What is required. Reproduce verbatim the lines of the material below, starting at the line with "the string is shorter. *)" and ending at the line with "Definition EBOOK_SCHEMES : gmap", both inclusive; skip the rest.

Records to process.

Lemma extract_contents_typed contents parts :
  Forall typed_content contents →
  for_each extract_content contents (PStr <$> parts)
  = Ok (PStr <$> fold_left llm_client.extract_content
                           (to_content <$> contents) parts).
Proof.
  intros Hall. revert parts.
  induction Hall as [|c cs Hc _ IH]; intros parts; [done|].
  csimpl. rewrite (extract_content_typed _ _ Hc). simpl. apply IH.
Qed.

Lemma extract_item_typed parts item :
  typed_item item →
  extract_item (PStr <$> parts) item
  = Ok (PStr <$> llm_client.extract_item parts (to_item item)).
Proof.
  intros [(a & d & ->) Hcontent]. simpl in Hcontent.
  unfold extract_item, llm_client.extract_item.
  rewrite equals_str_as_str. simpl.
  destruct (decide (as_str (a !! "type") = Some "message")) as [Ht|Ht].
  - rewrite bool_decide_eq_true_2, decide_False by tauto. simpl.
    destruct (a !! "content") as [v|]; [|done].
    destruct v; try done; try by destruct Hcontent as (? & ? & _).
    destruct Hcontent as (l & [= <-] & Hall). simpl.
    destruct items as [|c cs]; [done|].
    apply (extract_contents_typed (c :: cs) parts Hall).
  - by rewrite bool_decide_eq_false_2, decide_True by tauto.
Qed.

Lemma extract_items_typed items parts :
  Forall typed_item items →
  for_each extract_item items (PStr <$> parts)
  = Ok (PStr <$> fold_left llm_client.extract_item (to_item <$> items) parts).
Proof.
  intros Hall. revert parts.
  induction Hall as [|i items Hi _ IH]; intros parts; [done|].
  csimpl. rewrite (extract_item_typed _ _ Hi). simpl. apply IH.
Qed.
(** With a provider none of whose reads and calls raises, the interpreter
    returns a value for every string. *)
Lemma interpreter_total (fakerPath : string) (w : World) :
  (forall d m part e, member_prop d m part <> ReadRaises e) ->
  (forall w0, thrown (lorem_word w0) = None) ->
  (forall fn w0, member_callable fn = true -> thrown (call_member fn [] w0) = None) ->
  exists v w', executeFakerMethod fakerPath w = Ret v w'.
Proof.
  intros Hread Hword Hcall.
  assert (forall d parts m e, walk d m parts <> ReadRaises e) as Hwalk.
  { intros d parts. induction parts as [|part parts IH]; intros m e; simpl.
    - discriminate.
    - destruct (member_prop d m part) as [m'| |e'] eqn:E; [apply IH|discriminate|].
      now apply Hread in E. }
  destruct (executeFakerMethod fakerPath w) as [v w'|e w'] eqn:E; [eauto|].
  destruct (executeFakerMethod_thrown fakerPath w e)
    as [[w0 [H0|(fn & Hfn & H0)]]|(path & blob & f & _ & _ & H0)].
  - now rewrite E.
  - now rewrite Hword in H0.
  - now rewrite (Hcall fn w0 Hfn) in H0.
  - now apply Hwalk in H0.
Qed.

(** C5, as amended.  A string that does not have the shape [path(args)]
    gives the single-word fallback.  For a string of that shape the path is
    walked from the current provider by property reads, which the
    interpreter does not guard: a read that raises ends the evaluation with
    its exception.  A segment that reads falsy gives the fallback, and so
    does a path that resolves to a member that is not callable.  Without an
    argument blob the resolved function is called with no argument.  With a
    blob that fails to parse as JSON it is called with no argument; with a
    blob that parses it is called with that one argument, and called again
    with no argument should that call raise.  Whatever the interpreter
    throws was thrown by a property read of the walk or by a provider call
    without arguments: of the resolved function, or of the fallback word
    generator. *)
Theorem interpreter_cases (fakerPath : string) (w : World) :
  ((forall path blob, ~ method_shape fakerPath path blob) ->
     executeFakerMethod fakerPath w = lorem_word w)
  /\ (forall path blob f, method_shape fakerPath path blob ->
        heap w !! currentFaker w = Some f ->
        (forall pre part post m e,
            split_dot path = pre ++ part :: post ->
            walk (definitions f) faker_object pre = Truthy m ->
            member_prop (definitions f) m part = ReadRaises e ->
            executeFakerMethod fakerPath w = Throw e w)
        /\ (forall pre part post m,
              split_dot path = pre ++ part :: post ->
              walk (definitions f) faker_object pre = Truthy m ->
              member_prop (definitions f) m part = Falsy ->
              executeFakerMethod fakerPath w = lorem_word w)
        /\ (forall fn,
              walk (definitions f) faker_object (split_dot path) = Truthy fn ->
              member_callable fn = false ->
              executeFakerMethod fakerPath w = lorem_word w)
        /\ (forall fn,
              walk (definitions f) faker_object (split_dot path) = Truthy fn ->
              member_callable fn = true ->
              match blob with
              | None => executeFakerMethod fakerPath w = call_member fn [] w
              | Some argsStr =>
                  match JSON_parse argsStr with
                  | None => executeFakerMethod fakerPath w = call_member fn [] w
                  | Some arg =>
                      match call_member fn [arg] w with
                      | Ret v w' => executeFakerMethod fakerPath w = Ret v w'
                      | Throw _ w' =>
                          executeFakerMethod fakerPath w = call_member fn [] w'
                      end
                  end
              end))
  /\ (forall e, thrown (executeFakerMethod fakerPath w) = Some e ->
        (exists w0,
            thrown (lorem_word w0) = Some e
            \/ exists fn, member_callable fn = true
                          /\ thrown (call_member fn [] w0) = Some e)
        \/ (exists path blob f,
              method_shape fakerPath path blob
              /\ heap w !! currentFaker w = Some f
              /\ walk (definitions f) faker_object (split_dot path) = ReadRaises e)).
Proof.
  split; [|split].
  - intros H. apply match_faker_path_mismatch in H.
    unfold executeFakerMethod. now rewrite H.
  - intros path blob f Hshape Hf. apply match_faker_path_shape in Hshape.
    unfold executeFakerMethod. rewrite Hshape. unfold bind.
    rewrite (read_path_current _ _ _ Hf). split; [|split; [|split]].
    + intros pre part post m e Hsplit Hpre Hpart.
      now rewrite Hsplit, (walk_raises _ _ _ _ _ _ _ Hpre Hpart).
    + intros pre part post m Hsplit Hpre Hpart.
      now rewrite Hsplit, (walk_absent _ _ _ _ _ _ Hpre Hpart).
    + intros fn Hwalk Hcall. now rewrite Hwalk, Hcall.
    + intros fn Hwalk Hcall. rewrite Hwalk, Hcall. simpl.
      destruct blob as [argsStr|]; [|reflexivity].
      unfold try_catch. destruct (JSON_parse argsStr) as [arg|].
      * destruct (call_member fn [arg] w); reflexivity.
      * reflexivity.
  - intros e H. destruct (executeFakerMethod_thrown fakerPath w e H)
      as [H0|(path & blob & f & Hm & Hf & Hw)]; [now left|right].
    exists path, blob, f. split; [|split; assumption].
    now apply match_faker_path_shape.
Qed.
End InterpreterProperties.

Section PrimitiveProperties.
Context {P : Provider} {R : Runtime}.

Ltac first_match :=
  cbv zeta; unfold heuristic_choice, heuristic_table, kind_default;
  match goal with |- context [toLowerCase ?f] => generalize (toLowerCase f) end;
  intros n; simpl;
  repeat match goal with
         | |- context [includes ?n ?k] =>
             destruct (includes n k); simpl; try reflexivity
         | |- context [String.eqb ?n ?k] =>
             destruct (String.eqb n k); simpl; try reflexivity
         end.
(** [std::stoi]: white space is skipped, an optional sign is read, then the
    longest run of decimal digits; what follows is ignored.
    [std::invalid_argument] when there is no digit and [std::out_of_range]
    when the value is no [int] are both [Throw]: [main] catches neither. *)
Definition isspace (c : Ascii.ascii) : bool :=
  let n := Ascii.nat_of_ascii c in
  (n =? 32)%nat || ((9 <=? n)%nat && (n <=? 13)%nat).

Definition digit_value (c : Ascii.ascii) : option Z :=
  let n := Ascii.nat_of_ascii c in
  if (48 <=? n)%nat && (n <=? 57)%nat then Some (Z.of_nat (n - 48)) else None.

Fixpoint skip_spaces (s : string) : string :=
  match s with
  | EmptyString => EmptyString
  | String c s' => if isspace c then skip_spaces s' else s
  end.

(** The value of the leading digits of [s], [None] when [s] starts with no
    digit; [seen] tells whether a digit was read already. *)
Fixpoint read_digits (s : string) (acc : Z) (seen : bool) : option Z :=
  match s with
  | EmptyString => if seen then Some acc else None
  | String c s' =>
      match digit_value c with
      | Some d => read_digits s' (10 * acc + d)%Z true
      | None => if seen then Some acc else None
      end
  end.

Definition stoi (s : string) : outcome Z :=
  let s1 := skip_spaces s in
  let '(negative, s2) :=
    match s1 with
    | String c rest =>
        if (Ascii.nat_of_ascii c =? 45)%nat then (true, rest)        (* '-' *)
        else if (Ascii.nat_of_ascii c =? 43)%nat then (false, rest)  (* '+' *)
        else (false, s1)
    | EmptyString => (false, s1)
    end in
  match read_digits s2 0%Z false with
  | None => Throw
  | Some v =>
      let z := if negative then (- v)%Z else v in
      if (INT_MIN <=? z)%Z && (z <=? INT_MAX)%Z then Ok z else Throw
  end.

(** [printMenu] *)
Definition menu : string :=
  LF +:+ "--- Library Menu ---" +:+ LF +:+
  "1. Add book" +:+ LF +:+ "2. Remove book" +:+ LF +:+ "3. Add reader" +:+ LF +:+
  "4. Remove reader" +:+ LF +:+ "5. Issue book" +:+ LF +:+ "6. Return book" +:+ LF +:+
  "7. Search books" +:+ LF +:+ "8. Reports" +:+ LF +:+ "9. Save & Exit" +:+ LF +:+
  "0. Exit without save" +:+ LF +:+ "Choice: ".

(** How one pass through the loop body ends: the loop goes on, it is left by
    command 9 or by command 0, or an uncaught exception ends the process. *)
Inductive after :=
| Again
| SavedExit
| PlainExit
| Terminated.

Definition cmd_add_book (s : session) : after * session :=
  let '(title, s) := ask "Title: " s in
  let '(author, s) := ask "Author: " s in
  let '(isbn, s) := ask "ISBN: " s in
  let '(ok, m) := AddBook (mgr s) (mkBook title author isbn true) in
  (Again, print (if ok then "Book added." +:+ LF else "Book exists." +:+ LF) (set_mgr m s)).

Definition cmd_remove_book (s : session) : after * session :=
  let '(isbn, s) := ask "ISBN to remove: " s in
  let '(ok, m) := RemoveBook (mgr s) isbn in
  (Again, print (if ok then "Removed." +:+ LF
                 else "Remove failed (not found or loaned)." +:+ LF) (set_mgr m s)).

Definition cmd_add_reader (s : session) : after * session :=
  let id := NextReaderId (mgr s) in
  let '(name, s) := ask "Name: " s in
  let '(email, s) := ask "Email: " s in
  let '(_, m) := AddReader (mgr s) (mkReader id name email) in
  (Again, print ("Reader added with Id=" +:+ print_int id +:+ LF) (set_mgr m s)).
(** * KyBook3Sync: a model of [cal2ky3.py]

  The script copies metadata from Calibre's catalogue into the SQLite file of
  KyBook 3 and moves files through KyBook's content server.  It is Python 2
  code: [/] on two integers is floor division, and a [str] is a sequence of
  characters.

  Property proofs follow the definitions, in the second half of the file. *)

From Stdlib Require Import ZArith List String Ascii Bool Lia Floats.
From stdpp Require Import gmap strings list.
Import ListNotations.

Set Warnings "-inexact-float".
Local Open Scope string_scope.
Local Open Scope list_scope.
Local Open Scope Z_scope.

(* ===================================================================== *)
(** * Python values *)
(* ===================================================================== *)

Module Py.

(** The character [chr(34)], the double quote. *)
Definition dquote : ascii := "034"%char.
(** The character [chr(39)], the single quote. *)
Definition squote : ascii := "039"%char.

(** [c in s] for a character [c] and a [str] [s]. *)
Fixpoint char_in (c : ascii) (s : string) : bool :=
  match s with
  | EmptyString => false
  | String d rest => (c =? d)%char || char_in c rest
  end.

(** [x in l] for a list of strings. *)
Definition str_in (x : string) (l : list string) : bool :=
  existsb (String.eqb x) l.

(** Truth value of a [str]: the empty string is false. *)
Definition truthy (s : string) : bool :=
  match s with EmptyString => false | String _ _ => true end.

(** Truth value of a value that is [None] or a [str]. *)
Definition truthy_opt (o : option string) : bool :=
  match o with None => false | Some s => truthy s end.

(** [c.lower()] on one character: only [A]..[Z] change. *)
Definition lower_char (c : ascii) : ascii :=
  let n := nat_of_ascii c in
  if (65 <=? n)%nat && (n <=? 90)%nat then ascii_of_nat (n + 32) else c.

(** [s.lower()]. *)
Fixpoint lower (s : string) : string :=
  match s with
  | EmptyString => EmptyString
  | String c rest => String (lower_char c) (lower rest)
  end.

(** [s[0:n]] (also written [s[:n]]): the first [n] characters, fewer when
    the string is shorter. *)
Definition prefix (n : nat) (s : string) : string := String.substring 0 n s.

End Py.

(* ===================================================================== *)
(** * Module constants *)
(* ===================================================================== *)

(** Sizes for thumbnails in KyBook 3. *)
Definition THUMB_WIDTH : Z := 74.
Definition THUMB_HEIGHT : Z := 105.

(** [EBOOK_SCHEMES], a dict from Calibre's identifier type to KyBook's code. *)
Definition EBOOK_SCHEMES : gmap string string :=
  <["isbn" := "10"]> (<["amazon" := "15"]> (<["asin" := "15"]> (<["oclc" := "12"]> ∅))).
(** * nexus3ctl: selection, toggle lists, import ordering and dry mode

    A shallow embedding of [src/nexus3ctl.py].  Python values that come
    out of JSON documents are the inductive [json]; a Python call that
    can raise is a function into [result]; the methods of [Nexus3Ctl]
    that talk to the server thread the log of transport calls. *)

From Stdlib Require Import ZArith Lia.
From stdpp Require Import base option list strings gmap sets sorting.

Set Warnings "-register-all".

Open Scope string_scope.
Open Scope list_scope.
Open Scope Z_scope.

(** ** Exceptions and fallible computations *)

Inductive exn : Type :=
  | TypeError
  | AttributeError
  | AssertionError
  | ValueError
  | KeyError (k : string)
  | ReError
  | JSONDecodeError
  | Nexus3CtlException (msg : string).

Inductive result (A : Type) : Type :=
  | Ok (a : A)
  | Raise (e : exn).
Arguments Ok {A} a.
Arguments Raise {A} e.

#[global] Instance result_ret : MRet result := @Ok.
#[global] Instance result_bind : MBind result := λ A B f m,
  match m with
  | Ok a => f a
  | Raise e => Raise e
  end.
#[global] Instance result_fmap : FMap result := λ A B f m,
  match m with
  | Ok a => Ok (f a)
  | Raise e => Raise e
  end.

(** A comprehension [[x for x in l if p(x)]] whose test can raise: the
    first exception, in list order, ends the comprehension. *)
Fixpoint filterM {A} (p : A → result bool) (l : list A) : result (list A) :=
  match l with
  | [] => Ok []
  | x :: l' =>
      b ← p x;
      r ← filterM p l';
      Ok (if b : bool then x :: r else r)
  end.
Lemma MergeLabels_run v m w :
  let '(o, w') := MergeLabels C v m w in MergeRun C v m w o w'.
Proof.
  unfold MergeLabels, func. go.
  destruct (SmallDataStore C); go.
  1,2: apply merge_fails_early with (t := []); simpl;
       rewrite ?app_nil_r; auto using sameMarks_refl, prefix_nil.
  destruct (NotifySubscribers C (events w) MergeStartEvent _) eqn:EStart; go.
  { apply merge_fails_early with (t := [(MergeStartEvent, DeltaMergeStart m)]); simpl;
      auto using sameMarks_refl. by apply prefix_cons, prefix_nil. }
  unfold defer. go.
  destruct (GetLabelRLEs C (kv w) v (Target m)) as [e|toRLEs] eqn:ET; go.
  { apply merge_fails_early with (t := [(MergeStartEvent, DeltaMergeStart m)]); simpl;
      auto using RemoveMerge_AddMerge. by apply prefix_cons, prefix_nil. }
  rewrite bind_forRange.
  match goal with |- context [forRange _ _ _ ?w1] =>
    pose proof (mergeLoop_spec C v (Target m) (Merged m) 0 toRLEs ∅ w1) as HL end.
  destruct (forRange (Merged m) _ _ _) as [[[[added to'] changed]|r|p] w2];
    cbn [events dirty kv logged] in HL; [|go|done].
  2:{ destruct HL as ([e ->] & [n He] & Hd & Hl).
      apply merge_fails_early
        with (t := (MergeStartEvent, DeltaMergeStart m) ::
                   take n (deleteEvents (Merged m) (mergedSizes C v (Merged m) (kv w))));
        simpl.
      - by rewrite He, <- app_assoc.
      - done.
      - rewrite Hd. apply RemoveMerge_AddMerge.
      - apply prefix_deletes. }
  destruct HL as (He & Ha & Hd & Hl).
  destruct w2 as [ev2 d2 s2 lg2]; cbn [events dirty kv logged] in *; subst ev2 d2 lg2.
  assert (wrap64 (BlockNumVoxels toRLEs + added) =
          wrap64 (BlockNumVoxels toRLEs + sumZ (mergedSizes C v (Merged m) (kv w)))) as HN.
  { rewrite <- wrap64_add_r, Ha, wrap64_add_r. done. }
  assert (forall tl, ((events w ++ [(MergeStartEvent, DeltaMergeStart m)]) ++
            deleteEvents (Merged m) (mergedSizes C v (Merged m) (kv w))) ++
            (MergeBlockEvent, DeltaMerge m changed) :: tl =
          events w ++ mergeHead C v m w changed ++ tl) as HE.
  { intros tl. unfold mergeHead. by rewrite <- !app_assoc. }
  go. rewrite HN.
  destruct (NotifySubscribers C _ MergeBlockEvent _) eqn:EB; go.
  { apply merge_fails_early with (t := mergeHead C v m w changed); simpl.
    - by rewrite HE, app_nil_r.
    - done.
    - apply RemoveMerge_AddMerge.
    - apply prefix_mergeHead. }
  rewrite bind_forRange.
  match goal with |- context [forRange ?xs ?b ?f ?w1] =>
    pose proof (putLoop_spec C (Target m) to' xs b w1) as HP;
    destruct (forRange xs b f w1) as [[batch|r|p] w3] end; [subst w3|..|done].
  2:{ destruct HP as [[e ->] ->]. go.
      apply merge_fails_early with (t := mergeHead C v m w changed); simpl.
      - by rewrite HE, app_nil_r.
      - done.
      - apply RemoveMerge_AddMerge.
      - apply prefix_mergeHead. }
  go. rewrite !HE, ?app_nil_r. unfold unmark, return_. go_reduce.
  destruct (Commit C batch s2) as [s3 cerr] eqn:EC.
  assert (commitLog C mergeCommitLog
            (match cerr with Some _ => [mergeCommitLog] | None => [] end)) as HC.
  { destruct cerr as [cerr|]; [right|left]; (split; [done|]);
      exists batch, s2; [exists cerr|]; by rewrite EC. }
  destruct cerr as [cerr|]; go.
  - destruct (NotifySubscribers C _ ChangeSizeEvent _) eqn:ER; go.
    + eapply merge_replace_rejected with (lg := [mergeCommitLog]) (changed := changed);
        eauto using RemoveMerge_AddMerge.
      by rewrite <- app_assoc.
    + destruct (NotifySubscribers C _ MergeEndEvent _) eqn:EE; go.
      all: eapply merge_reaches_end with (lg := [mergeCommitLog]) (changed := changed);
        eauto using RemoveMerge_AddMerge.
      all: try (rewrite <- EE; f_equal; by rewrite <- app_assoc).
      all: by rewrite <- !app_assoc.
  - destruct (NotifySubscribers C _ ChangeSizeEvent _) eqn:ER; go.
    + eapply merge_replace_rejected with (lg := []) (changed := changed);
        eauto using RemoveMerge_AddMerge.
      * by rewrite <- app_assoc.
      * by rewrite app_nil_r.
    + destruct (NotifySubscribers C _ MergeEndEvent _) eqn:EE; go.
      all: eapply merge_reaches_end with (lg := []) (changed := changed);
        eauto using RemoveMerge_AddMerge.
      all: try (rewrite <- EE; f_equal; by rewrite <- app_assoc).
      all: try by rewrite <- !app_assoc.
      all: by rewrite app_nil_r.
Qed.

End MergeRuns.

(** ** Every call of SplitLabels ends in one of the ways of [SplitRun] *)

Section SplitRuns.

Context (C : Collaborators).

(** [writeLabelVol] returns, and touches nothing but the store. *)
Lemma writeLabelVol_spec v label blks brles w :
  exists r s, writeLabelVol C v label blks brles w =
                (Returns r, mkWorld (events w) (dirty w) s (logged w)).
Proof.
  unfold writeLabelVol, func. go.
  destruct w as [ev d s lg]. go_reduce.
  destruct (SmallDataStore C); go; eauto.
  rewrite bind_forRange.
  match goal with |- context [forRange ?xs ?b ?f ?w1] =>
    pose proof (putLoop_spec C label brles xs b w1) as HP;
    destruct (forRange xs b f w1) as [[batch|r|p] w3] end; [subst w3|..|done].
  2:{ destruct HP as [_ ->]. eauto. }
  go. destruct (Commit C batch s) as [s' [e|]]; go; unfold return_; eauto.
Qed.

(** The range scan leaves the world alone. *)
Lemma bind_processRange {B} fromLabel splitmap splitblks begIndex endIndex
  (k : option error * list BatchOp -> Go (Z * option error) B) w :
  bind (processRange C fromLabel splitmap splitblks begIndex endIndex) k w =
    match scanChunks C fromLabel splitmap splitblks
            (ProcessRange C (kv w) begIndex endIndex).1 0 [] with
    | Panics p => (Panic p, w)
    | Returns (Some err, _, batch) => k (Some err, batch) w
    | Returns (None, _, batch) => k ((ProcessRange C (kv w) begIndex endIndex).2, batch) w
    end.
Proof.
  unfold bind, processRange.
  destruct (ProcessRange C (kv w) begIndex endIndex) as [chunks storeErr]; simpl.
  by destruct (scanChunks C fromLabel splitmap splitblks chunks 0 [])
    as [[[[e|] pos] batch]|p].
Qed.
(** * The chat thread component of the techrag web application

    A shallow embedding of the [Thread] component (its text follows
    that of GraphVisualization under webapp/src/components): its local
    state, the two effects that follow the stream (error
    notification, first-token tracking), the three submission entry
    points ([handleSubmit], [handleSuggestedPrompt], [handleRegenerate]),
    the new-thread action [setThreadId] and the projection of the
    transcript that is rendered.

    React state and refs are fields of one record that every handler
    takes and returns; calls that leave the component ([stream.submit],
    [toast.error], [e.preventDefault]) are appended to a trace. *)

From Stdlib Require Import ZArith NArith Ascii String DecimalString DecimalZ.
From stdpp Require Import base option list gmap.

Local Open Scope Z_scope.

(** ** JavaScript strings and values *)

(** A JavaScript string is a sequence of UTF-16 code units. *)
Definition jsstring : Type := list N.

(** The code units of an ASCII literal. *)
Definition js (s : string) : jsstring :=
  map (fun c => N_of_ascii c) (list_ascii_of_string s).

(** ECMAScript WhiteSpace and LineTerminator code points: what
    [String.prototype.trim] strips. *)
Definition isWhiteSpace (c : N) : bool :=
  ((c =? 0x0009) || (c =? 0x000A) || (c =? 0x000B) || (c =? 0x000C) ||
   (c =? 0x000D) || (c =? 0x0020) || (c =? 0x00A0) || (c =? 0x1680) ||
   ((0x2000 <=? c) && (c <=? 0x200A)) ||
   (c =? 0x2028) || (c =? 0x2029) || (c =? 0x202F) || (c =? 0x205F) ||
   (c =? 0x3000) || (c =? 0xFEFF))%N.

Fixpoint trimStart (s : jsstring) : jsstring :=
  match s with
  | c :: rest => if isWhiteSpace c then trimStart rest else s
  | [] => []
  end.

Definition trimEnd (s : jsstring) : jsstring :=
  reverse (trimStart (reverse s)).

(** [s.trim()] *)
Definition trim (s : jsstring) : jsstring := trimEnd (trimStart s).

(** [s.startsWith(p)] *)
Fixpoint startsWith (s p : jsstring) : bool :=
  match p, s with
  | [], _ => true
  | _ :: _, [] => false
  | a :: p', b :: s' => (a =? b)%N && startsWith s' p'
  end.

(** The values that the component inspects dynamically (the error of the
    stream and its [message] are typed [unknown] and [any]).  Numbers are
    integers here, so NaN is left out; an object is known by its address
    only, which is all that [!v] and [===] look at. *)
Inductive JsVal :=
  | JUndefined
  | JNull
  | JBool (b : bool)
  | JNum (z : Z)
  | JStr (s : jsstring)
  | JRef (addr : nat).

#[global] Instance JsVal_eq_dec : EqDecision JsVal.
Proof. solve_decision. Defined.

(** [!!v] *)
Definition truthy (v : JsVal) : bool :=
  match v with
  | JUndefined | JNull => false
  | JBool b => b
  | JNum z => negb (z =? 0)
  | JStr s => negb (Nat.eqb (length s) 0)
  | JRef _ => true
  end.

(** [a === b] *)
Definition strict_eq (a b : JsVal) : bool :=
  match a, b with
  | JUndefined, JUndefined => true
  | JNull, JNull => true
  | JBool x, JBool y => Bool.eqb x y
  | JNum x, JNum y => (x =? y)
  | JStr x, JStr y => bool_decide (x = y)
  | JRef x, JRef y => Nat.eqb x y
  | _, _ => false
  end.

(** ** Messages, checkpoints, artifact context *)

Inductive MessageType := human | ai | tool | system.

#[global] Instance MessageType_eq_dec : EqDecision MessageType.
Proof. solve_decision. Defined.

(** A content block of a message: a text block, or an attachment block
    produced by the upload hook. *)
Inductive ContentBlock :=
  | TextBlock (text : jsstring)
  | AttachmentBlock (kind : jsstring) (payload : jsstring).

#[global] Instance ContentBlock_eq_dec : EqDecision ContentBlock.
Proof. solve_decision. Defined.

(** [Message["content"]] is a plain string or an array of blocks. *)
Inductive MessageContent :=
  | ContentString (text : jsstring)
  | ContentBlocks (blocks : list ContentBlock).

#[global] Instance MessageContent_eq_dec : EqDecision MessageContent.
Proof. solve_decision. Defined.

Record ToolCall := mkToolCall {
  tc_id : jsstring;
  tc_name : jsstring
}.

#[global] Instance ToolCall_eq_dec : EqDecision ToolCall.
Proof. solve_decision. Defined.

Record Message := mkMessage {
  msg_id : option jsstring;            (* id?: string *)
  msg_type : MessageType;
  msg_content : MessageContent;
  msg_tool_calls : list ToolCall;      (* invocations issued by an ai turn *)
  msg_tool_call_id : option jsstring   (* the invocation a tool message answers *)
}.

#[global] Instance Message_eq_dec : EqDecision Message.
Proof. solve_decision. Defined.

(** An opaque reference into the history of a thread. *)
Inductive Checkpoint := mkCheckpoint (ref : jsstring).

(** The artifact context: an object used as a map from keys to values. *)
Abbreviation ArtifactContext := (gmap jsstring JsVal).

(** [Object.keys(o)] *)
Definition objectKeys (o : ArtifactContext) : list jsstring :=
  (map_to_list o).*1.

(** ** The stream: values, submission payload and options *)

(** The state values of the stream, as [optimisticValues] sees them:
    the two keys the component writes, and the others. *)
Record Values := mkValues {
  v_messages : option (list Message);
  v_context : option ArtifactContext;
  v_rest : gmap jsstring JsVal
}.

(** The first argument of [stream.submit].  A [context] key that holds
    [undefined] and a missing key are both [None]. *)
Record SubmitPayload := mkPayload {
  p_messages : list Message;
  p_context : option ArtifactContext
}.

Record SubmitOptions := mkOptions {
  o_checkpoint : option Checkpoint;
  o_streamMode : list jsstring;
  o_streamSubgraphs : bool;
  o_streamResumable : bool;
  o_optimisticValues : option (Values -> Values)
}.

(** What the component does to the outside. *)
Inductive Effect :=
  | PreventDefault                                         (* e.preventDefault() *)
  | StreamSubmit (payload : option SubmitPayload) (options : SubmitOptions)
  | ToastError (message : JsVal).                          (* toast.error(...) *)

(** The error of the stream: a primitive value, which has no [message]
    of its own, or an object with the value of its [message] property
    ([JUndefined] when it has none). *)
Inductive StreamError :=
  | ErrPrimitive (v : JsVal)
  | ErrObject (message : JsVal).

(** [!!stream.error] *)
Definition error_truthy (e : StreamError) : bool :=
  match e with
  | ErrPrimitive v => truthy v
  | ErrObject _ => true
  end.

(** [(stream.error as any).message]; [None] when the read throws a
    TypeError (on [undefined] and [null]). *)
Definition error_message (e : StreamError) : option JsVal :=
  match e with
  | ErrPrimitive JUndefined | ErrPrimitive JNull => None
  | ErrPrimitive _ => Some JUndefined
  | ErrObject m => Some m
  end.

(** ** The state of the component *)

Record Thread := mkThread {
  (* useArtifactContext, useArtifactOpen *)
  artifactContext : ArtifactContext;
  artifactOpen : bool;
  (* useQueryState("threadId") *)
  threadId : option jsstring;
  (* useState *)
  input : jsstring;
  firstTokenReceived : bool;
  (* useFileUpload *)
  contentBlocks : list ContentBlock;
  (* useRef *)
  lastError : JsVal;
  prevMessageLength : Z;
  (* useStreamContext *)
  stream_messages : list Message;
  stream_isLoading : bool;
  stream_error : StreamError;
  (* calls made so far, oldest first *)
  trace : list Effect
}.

Answer section.
    the string is shorter. *)
Definition prefix (n : nat) (s : string) : string := String.substring 0 n s.

End Py.

(* ===================================================================== *)
(** * Module constants *)
(* ===================================================================== *)

(** Sizes for thumbnails in KyBook 3. *)
Definition THUMB_WIDTH : Z := 74.
Definition THUMB_HEIGHT : Z := 105.

(** [EBOOK_SCHEMES], a dict from Calibre's identifier type to KyBook's code. *)
Definition EBOOK_SCHEMES : gmap string string :=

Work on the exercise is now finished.